## ACTIVITY:
Work through the listing below, copying each line that carries the word "context".

## THE RECORDS:
Lemma getGpuBufferFromPool_share_frame k off dl st :
  let r := getGpuBufferFromPool_share k off dl st in
  (∀ k', allocated (get_pool k' (shm_ r.2)) = allocated (get_pool k' (shm_ st)) ∧
         sizes (get_pool k' (shm_ r.2)) = sizes (get_pool k' (shm_ st))) ∧
  shm_gpu (shm_ r.2) = shm_gpu (shm_ st) ∧ shm_bytes (shm_ r.2) = shm_bytes (shm_ st) ∧
  ptrs_ (this r.2) = ptrs_ (this st) ∧ gpuHandleProcMap_ (this r.2) = gpuHandleProcMap_ (this st) ∧
  ourPid (this r.2) = ourPid (this st).
Proof.
  cbv zeta. unfold getGpuBufferFromPool_share, sp_construct.
  assert (Hrel : ∀ w s,
    (∀ k', allocated (get_pool k' (sp_release w s)) = allocated (get_pool k' s) ∧
           sizes (get_pool k' (sp_release w s)) = sizes (get_pool k' s)) ∧
    shm_gpu (sp_release w s) = shm_gpu s ∧ shm_bytes (sp_release w s) = shm_bytes s).
  { intros w s. by destruct (sp_release_frame w s) as (? & _ & _ & ? & ?). }
  assert (Hcopy : ∀ w s,
    (∀ k', get_pool k' (sp_copy w s) = get_pool k' s) ∧
    shm_gpu (sp_copy w s) = shm_gpu s ∧ shm_bytes (sp_copy w s) = shm_bytes s).
  { intros w s. by destruct (sp_copy_frame w s) as (? & _ & _ & ? & ?). }
  destruct (handlesGPU_ (this st) !! _); destruct dl;
    try (match goal with |- context [subscript ?x ?y ?m] => destruct (subscript x y m) end);
    cbn [fst snd shm_ this ptrs_ gpuHandleProcMap_ ourPid set_handlesGPU set_gpuMappedBuffers];
    match goal with |- context [sp_release ?w ?s] =>
      destruct (Hrel w s) as (Hp & -> & ->) end;
    try (match goal with |- context [sp_copy ?w ?s] =>
      destruct (Hcopy w s) as (Hp' & -> & ->) end);
    (split; [|by destruct (shm_ st)]); intros k'; destruct (Hp k') as [-> ->];
    rewrite ?Hp'; by destruct k'.
Qed.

## ANSWER SPACE:
    try (match goal with |- context [subscript ?x ?y ?m] => destruct (subscript x y m) end);
    match goal with |- context [sp_release ?w ?s] =>
    try (match goal with |- context [sp_copy ?w ?s] =>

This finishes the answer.